◆ TASK DIRECTIONS ◆
Nothing outside the range is wanted. Repeat exactly the lines below from the one with "disconnect_node(..)]. *)" through the one with "match auth with".

Records from a data collection
________________
Definition notify_all_clients_for_closed_tunnel (id : Uuid) : task Z :=
  sessions_to_close ← reading (sessions_of_node id);
  close_sessions sessions_to_close 0.

Definition disconnect_node (id : Uuid) : task unit :=
  info ← perform (OnShared (fun s => (nodes s !! id, with_nodes (delete id) s)));
  match info with
  | Some info =>
      _ ← set_node_disconnected (node_record info);
      _ ← notify_all_clients_for_closed_tunnel id;
      Ret tt
  | None => Ret tt
  end.

(** What follows the message loop: [drop(tx); write_task.abort();
    disconnect_node(..)]. *)
Definition end_node_socket (tx : ChanId) (node_id : Uuid) : task unit :=
  perform (CloseNode tx);; disconnect_node node_id.

Definition handle_node_socket (state : AppState) (ip : IpAddr) (ws_rx : WsStream) : task unit :=
  tx ← perform NewNodeChannel;
  '(auth, ws_rx) ← wait_for_auth ws_rx tx state;
  match auth with
  | Err _ => perform (CloseNode tx)
  | Ok node_id =>
      record ← get_node_by_id node_id;
      match record with
      | Err _ => perform (CloseNode tx)
      | Ok node_record =>
          _ ← set_node_connected node_record (server state);
          now ← perform Now;
          updating (with_nodes (<[node_id := NodeConnection_new now (id state) ip tx node_record]>));;
          perform (SpawnNodeWriter tx);;
          handle_node_messages state node_id ws_rx;;
          end_node_socket tx node_id
      end
  end.
End node.

(** ** Whose request an effect is *)

(** The effects of a node's loop and clean-up: the clients' entries stay, of
    the nodes only its own entry changes, of the sessions only those under its
    own id; the tables are only read; to nodes it sends nothing but the
    acknowledgements of its heartbeats. *)
Definition node_acts_for (id : Uuid) (R : Type) (e : sysE R) : Prop :=
  match e with
  | OnShared f => forall s,
      connections (f s).2 = connections s /\ delete id (nodes (f s).2) = delete id (nodes s) /\
      forall key, node_id key <> id -> tunnel_sessions (f s).2 !! key = tunnel_sessions s !! key
  | OnTables f => forall now fresh t, (f now fresh t).2 = t
  | SendNode _ frame => exists sent_at received_at, frame = NodeFrameData.HeartbeatAck sent_at received_at
  | Now | NewV4 | FillBytes | SendWeb _ _ | OnRedis _ => True
  | _ => False
  end.

Lemma list_sessions_of_node id s key v :
  (key, v) ∈ sessions_of_node id s <-> node_id key = id /\ tunnel_sessions s !! key = Some v.
Proof.
  unfold sessions_of_node. rewrite list_elem_of_filter, elem_of_map_to_list. done.
Qed.

Section node_facts.
Context `{!UuidText, !JsonText, !DateText, !JwtCodec NodeJwtClaims}.
Context `{!Serde WebFrameData.t, !Serde NodeFrameData.t}.

Lemma node_acts_notify id cid frame : all_effects (node_acts_for id) (notify_client_by_cid cid frame).
Proof. unfold notify_client_by_cid, reading. walk; done. Qed.

Lemma node_acts_sessions id f :
  (forall m key, node_id key <> id -> f m !! key = m !! key) ->
  all_effects (node_acts_for id) (updating (with_sessions f)).
Proof. intros Hf. apply all_effects_perform. cbn. auto. Qed.

Lemma node_acts_delete (key : TunnelSessionKey) :
  all_effects (node_acts_for (node_id key)) (updating (with_sessions (delete key))).
Proof. apply node_acts_sessions. intros m k Hk. apply lookup_delete_ne. congruence. Qed.

Lemma node_acts_opened protocol cid sid id msg_id :
  all_effects (node_acts_for id) (handle_tunnel_opened protocol cid sid id msg_id).
Proof.
  apply all_effects_bind; [|intros; apply all_effects_bind; [apply node_acts_notify|done]].
  apply node_acts_sessions. intros m k Hk. apply lookup_insert_ne. by intros <-.
Qed.

Lemma node_acts_closed protocol cid sid id msg_id :
  all_effects (node_acts_for id) (handle_tunnel_closed protocol cid sid id msg_id).
Proof.
  apply all_effects_bind; [|intros; apply all_effects_bind; [apply node_acts_notify|done]].
  apply (node_acts_delete {| node_id := id; sid := sid |}).
Qed.

Lemma node_acts_response frame to id : all_effects (node_acts_for id) (handle_frame_response frame to id).
Proof.
  apply all_effects_bind.
  - destruct to; [|done]. unfold get_connection_id_by_sid, reading. cbv zeta. walk; done.
  - intros [cid|]; [|done]. apply all_effects_bind; [apply node_acts_notify|done].
Qed.

Lemma node_acts_heartbeat state id stats sent_at :
  all_effects (node_acts_for id) (handle_node_heartbeat state id stats sent_at).
Proof.
  unfold handle_node_heartbeat, update_node_stats, hset_with_ttl, reading, updating. cbv zeta.
  walk; cbn; eauto. repeat split; try done. apply map_eq. intros j.
  destruct (decide (j = id)) as [->|]; [by rewrite !lookup_delete_eq|].
  by rewrite !lookup_delete_ne, lookup_alter_ne.
Qed.

Lemma node_acts_messages state id ws_rx : all_effects (node_acts_for id) (handle_node_messages state id ws_rx).
Proof.
  induction ws_rx as [|msg ws_rx IH]; [done|]. apply all_effects_bind; [|by intros []].
  destruct msg as [[data| | | |]|]; cbn [handle_node_message]; try done.
  destruct (decode_native_returns data) as [r ->]. destruct r as [frame|]; [|done]. cbn.
  destruct (Frame.data frame) as [|f]; [done|].
  destruct f; cbn [handle_node_frame]; try done; (apply all_effects_bind; [|done]).
  - apply node_acts_heartbeat.
  - apply node_acts_opened.
  - apply node_acts_closed.
  - apply node_acts_response.
Qed.

Lemma node_acts_close_sessions id sessions count :
  Forall (fun e => node_id e.1 = id) sessions ->
  all_effects (node_acts_for id) (close_sessions sessions count).
Proof.
  intros Hs. revert count. induction Hs as [|[key [cid n]] sessions Hk _ IH]; intros count; [done|].
  cbn in Hk. subst id. apply all_effects_bind; [apply node_acts_delete|]. intros _.
  apply all_effects_bind; [apply node_acts_notify|]. intros r. apply IH.
Qed.

Lemma node_acts_disconnect id : all_effects (node_acts_for id) (disconnect_node id).
Proof.
  apply all_effects_bind.
  { apply all_effects_perform. intros s. cbn. by rewrite delete_delete_eq. }
  intros [info|]; [|done]. apply all_effects_bind; [by apply all_effects_perform|]. intros _.
  apply all_effects_bind; [|done]. apply all_effects_perform_bind; [done|].
  intros c w r w' [= <- _]. apply node_acts_close_sessions.
  apply Forall_forall. intros [key v] Hin. by apply list_sessions_of_node in Hin as [? _].
Qed.

Lemma run_notify_room n cid frame cs w :
  (forall info, connections (shared w) !! cid = Some info -> room CHANNEL_CAPACITY (S n) (web_channels w) (wc_tx info)) ->
  exists r m,
    run (notify_client_by_cid cid frame) cs w = Done r (with_web_channels m w) /\
    grows (web_channels w) m /\
    (forall tx, room CHANNEL_CAPACITY (S n) (web_channels w) tx -> room CHANNEL_CAPACITY n m tx) /\
    (forall info, connections (shared w) !! cid = Some info ->
       accepted_since (web_channels w) m (wc_tx info) frame).
Proof.
  intros Hroom. unfold notify_client_by_cid. cbn. rewrite with_shared_id.
  destruct (connections (shared w) !! cid) as [info|] eqn:Hc; cycle 1.
  { exists (Err ("connection " +:+ uuid_to_string cid +:+ " not found")), (web_channels w).
    split; [by destruct w|]. split; [reflexivity|]. split; [|done].
    intros tx Hr ch Hch Hrx. specialize (Hr ch Hch Hrx). lia. }
  destruct (send_in_room _ n _ _ frame (Hroom _ eq_refl)) as (b & m & Hs & Hg & Ha & Hr). cbn. rewrite Hs. cbn.
  exists (if b then Ok tt else Err ("failed to send frame to client " +:+ uuid_to_string cid +:+ ": channel closed")), m.
  split; [by destruct b|]. split; [done|]. split; [done|]. by intros ? [= <-].
Qed.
________________
◆ ANSWER SECTION ◆
    disconnect_node(..)]. *)
Definition end_node_socket (tx : ChanId) (node_id : Uuid) : task unit :=
  perform (CloseNode tx);; disconnect_node node_id.

Definition handle_node_socket (state : AppState) (ip : IpAddr) (ws_rx : WsStream) : task unit :=
  tx ← perform NewNodeChannel;
  '(auth, ws_rx) ← wait_for_auth ws_rx tx state;
  match auth with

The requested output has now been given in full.